El recurso de apelación formula el siguiente petitum:
«SOLICITO AL JUZGADO PARA LA SALA que tenga por presentado este escrito, se sirva admitirlo y, en su virtud, por interpuesto RECURSO DE APELACIÓN contra la sentencia dictada en los presentes autos y, tras los trámites legales oportunos y la elevación de los autos a la Audiencia Provincial, por la misma se dicte nueva resolución por la que se acuerde:
La revocación de la sentencia, procediendo a condenar al acusado de conformidad con lo interesado por esta acusación, o, subsidiariamente, la nulidad de la sentencia, retrotrayéndose las actuaciones al momento de la celebración de la vista, ordenando así la práctica de un nuevo juicio ante un órgano jurisdiccional diferente para que conozca del presente procedimiento otro magistrado, o, subsidiariamente, la nulidad de la sentencia, retrotrayéndose las actuaciones al momento de dictar sentencia, debiendo el mismo emitir una nueva resolución judicial de conformidad con lo dictaminado en la sentencia que resuelva el presente recurso de apelación».
Por su parte, el escrito de adhesión parcial del ministerio fiscal, dice así:
«El Fiscal se opone a la petición principal por entender que no se puede sustentar una petición de condena al amparo del artículo 153 del Código Penal , cuando la propia apelante manifestó que no existía relación de pareja entre ambos.

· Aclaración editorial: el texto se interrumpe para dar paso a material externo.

(** * Windows contextual search: chunk identity, hybrid retrieval, context
      assembly, query router, tool agent loop, keyword store and file lists

    A shallow embedding of the Python sources
      - [core/indexing/index_chroma.py], [core/indexing/index_bm25.py]:
        [assign_chunk_ids], and [main] of the keyword indexer;
      - [core/retrieval/bm25_db.py]: [sanitize_for_fts], [get_existing_ids],
        [add_chunks], and the tokens and the escaping of [like_scan];
      - [core/retrieval/answer.py]: [passes_before_filter], [rrf_add],
        [retrieve_hybrid], [build_context_block], [build_prompt],
        [is_file_lookup], [build_bm25_content_query];
      - [core/retrieval/hybrid_query.py]: the fusion and ranking of [main];
      - [core/agents/llm_agent.py]: [run_agent] and its two patterns;
      - [core/agents/router_agent.py]: [build_bm25_query],
        [detect_brand_tokens], [add_quotes_if_helpful], [preview],
        [print_file_list] and both branches of [route_and_run];
      - [api/server.py]: [brand_first_bm25], [files_from_bm25],
        [files_from_hybrid] and [route_endpoint] from its branch on the kind
        of question;
      - [core/utils/manage_indexes.py]: [bm25_count_for_root],
        [bm25_delete_root], [bm25_prune_missing].
    Python [int] is [Z], [str] is [string] (ASCII text), [Optional[T]] is
    [option T], a [dict] is an association list in insertion order, the
    SQLite database is a record of its two tables with the rows in
    insertion order.  The two search engines, the file system, the
    full-text table read by the retrieval, the language models, the loader
    and the splitter of documents, the JSON parser, SQLite's [LIKE] and the
    formatting of floats are parameters of the functions that use them; in
    the statements about the agent loop so are the two protocol patterns,
    which are also given as functions on ASCII text.  The score [rrf_score]
    is a Python float in the source; here it is an exact rational ([Q]), so
    rounding is not part of the model. *)

From Stdlib Require Import List String Ascii ZArith QArith Lia Lqa Bool Arith.
From Stdlib Require Import Decimal DecimalString DecimalZ DecimalPos.
From Stdlib Require Import Permutation Sorted.
Import ListNotations.

#[local] Open Scope string_scope.
#[local] Open Scope Z_scope.
#[local] Open Scope list_scope.

(** String concatenation, Python's [+] on [str]. *)
Infix "+:+" := String.append (at level 60, right associativity).

(* ====================================================================== *)
(** * Python primitives *)
(* ====================================================================== *)

(** [str(n)] for an [int]. *)
Definition py_str (z : Z) : string := NilZero.string_of_int (Z.to_int z).

(** [d.get(key, default)] on a field that may be absent. *)
Definition get_default {A : Type} (o : option A) (d : A) : A :=
  match o with
  | Some v => v
  | None => d
  end.

(** [x or ""] on an optional string. *)
Definition or_empty (o : option string) : string := get_default o "".

(** Truthiness of a string: [not s] holds exactly for the empty string. *)
Definition py_not_str (s : string) : bool :=
  match s with
  | EmptyString => true
  | String _ _ => false
  end.

(** [enumerate(l, start)] *)
Fixpoint enumerate {A : Type} (start : Z) (l : list A) : list (Z * A) :=
  match l with
  | [] => []
  | x :: rest => (start, x) :: enumerate (start + 1) rest
  end.

(** [sep.join(parts)] *)
Fixpoint py_join (sep : string) (parts : list string) : string :=
  match parts with
  | [] => ""
  | [p] => p
  | p :: rest => p +:+ sep +:+ py_join sep rest
  end.

(** [h[:limit]] on a list: a negative bound counts from the end. *)
Definition py_slice_to {A : Type} (l : list A) (limit : Z) : list A :=
  if 0 <=? limit then firstn (Z.to_nat limit) l
  else firstn (Z.to_nat (Z.of_nat (List.length l) + limit)) l.

(** [s[:limit]] on a string, for a non-negative constant bound. *)
Fixpoint str_take (n : nat) (s : string) : string :=
  match n, s with
  | O, _ => ""
  | S _, EmptyString => ""
  | S n', String c s' => String c (str_take n' s')
  end.

(** [s.lower()] on ASCII text. *)
Definition lower_char (c : ascii) : ascii :=
  let n := nat_of_ascii c in
  if ((65 <=? n) && (n <=? 90))%nat then ascii_of_nat (n + 32) else c.

Fixpoint py_lower (s : string) : string :=
  match s with
  | EmptyString => ""
  | String c s' => String (lower_char c) (py_lower s')
  end.

(** [s.startswith(p)] *)
Fixpoint starts_with (p s : string) : bool :=
  match p, s with
  | EmptyString, _ => true
  | String a p', String b s' => Ascii.eqb a b && starts_with p' s'
  | String _ _, EmptyString => false
  end.

(** [needle in s] *)
Fixpoint str_contains (needle s : string) : bool :=
  starts_with needle s ||
  match s with
  | EmptyString => false
  | String _ s' => str_contains needle s'
  end.

(** [s.replace(old, new)] for a non-empty [old]: occurrences are replaced
    from left to right, and the characters of a replaced occurrence are
    skipped ([skip] counts those still to pass over). *)
Fixpoint replace_from (old new : string) (skip : nat) (s : string) : string :=
  match s with
  | EmptyString => ""
  | String c s' =>
      match skip with
      | S k => replace_from old new k s'
      | O =>
          if starts_with old s
          then new +:+ replace_from old new (String.length old - 1) s'
          else String c (replace_from old new 0 s')
      end
  end.

Definition py_replace (s old new : string) : string := replace_from old new 0 s.

(** The character [:] does not occur in the string. *)
Fixpoint no_colon (s : string) : bool :=
  match s with
  | EmptyString => true
  | String c s' => negb (Ascii.eqb c ":") && no_colon s'
  end.

(** Split at the last [:], as [s.rpartition(":")] would. *)
Fixpoint rsplit_colon (s : string) : option (string * string) :=
  match s with
  | EmptyString => None
  | String c s' =>
      match rsplit_colon s' with
      | Some (a, b) => Some (String c a, b)
      | None => if Ascii.eqb c ":" then Some ("", s') else None
      end
  end.

(* ====================================================================== *)
(** * Chunk identity ([index_chroma.py], [index_bm25.py]) *)
(* ====================================================================== *)

(** A LangChain [Document]: the text and the metadata keys the indexers
    read or write.  A key that is absent from the dict is [None]. *)
Record Metadata : Type := mkMetadata {
  md_source : option string;
  md_page : option Z;
  md_id : option string
}.

Record Document : Type := mkDocument {
  page_content : option string;
  metadata : Metadata
}.

Definition meta_source (c : Document) : string :=
  get_default (md_source (metadata c)) "unknown_source".

Definition meta_page (c : Document) : Z :=
  get_default (md_page (metadata c)) 0.

(** [f"{source}:{page}"] *)
Definition page_key_of (c : Document) : string :=
  meta_source c +:+ ":" +:+ py_str (meta_page c).

(** [chunk.metadata["id"] = v] *)
Definition set_id (c : Document) (v : string) : Document :=
  mkDocument (page_content c)
    (mkMetadata (md_source (metadata c)) (md_page (metadata c)) (Some v)).

(** [page_key == last_page_key], where [last_page_key] starts as [None]. *)
Definition same_key (page_key : string) (last_page_key : option string) : bool :=
  match last_page_key with
  | Some k => String.eqb page_key k
  | None => false
  end.

(** The counter the loop keeps: bumped on the same key, reset otherwise. *)
Definition next_idx (page_key : string) (last_page_key : option string)
    (idx_within_page : Z) : Z :=
  if same_key page_key last_page_key then idx_within_page + 1 else 0.

Module IndexChroma.

(** The body of [for chunk in chunks], with the two loop variables
    [last_page_key] and [idx_within_page] passed along. *)
Fixpoint assign_loop (last_page_key : option string) (idx_within_page : Z)
    (chunks : list Document) : list Document :=
  match chunks with
  | [] => []
  | chunk :: rest =>
      let page_key := page_key_of chunk in
      let idx := next_idx page_key last_page_key idx_within_page in
      set_id chunk (page_key +:+ ":" +:+ py_str idx)
        :: assign_loop (Some page_key) idx rest
  end.

Definition assign_chunk_ids (chunks : list Document) : list Document :=
  assign_loop None 0 chunks.

End IndexChroma.

Module IndexBm25.

Fixpoint assign_loop (last_page_key : option string) (idx_within_page : Z)
    (chunks : list Document) : list Document :=
  match chunks with
  | [] => []
  | chunk :: rest =>
      let page_key := page_key_of chunk in
      let idx := next_idx page_key last_page_key idx_within_page in
      set_id chunk (page_key +:+ ":" +:+ py_str idx)
        :: assign_loop (Some page_key) idx rest
  end.

Definition assign_chunk_ids (chunks : list Document) : list Document :=
  assign_loop None 0 chunks.

End IndexBm25.

(** The ids a chunk list carries, in order ([""] where none is set). *)
Definition chunk_ids (chunks : list Document) : list string :=
  map (fun c => or_empty (md_id (metadata c))) chunks.

(** The pair the identity rule speaks about. *)
Definition source_page (c : Document) : string * Z :=
  (meta_source c, meta_page c).

Definition source_page_eqb (a b : Document) : bool :=
  String.eqb (meta_source a) (meta_source b) && Z.eqb (meta_page a) (meta_page b).

(** The rule in the words of the data model: the index within the page is 0
    for the first chunk and whenever [(source, page)] differs from the chunk
    just before, and one more than that chunk's index otherwise. *)
Fixpoint index_within_page (chunks : list Document) (n : nat) : Z :=
  match n with
  | O => 0
  | S m =>
      match nth_error chunks m, nth_error chunks n with
      | Some prev, Some cur =>
          if source_page_eqb cur prev then index_within_page chunks m + 1 else 0
      | _, _ => 0
      end
  end.

(** [f"{source}:{page}:{i}"] *)
Definition chunk_id_of (source : string) (page : Z) (i : Z) : string :=
  (source +:+ ":" +:+ py_str page) +:+ ":" +:+ py_str i.

(** Two chunks with the same [(source, page)] have a chunk with another
    [(source, page)] somewhere between them. *)
Definition separated (chunks : list Document) : Prop :=
  exists l1 a l2 b l3 c l4,
    chunks = l1 ++ a :: l2 ++ b :: l3 ++ c :: l4 /\
    source_page a = source_page c /\
    source_page b <> source_page a.

(** All chunks that share a [(source, page)] sit next to each other. *)
Definition contiguous (chunks : list Document) : Prop := ~ separated chunks.

(** The loop seen on page keys alone: each key with the counter value the
    loop holds when it writes that chunk's id. *)
Fixpoint run_indices (last_page_key : option string) (idx_within_page : Z)
    (keys : list string) : list (string * Z) :=
  match keys with
  | [] => []
  | k :: rest =>
      let idx := next_idx k last_page_key idx_within_page in
      (k, idx) :: run_indices (Some k) idx rest
  end.

Definition render_id (p : string * Z) : string :=
  fst p +:+ ":" +:+ py_str (snd p).

(** [separated] on the page keys the loop compares. *)
Definition separated_keys (keys : list string) : Prop :=
  exists l1 a l2 b l3 l4,
    keys = l1 ++ a :: l2 ++ b :: l3 ++ a :: l4 /\ b <> a.

(** Three chunks: page 1 of a.pdf, then b.txt, then page 1 of a.pdf again. *)
Definition doc_a : Document :=
  mkDocument (Some "alpha") (mkMetadata (Some "a.pdf") (Some 1) None).
Definition doc_b : Document :=
  mkDocument (Some "beta") (mkMetadata (Some "b.txt") None None).
Definition doc_a' : Document :=
  mkDocument (Some "gamma") (mkMetadata (Some "a.pdf") (Some 1) None).

(* ====================================================================== *)
(** * Python [dict] with string keys, in insertion order *)
(* ====================================================================== *)

Definition dict (V : Type) : Type := list (string * V).

(** [d.get(k)] *)
Fixpoint dict_get {V : Type} (k : string) (d : dict V) : option V :=
  match d with
  | [] => None
  | (k', v) :: rest => if String.eqb k k' then Some v else dict_get k rest
  end.

(** [k in d] *)
Definition dict_mem {V : Type} (k : string) (d : dict V) : bool :=
  match dict_get k d with
  | Some _ => true
  | None => false
  end.

(** [d[k] = v]: an existing key keeps its place, a new key goes last. *)
Fixpoint dict_set {V : Type} (k : string) (v : V) (d : dict V) : dict V :=
  match d with
  | [] => [(k, v)]
  | (k', v') :: rest =>
      if String.eqb k k' then (k', v) :: rest else (k', v') :: dict_set k v rest
  end.

(** [d.values()] *)
Definition dict_values {V : Type} (d : dict V) : list V := map snd d.

Definition dict_keys {V : Type} (d : dict V) : list string := map fst d.

(* ====================================================================== *)
(** * Stable descending sort: [sorted(l, key=..., reverse=True)] *)
(* ====================================================================== *)

Section Sorted.
Context {A : Type}.
Variable key : A -> Q.

(** [x] is placed before the first element whose key does not exceed its
    own, so it stays ahead of the later elements with an equal key. *)
Fixpoint insert_desc (x : A) (l : list A) : list A :=
  match l with
  | [] => [x]
  | y :: rest =>
      if Qle_bool (key y) (key x) then x :: y :: rest
      else y :: insert_desc x rest
  end.

Definition py_sorted_desc (l : list A) : list A :=
  fold_right insert_desc [] l.

(** [a] may stand before [b] in a descending order. *)
Definition score_ge (a b : A) : Prop := (key b <= key a)%Q.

No obstante, el Fiscal se adhiere a la petición subsidiaria de la apelante, dando por reproducidos los motivos esgrimidos por esta, entendiendo que existe prueba de cargo para condenar por un delito leve del artículo 147.2 del Código Penal .
Por ello, el Fiscal interesa se tenga por efectuada una adhesión parcial al recurso de apelación contra la sentencia de referencia y, tras los trámites legales, por la Ilma. Audiencia Provincial, se dicte sentencia en la que, estimando parcialmente el presente recurso, se anule la sentencia objeto de recurso, devolviendo las actuaciones al Juzgado de lo Penal n.º 2 de Terrassa, y extendiéndose la nulidad al acto del juicio oral para el enjuiciamiento de los hechos con nueva composición del órgano de primera instancia».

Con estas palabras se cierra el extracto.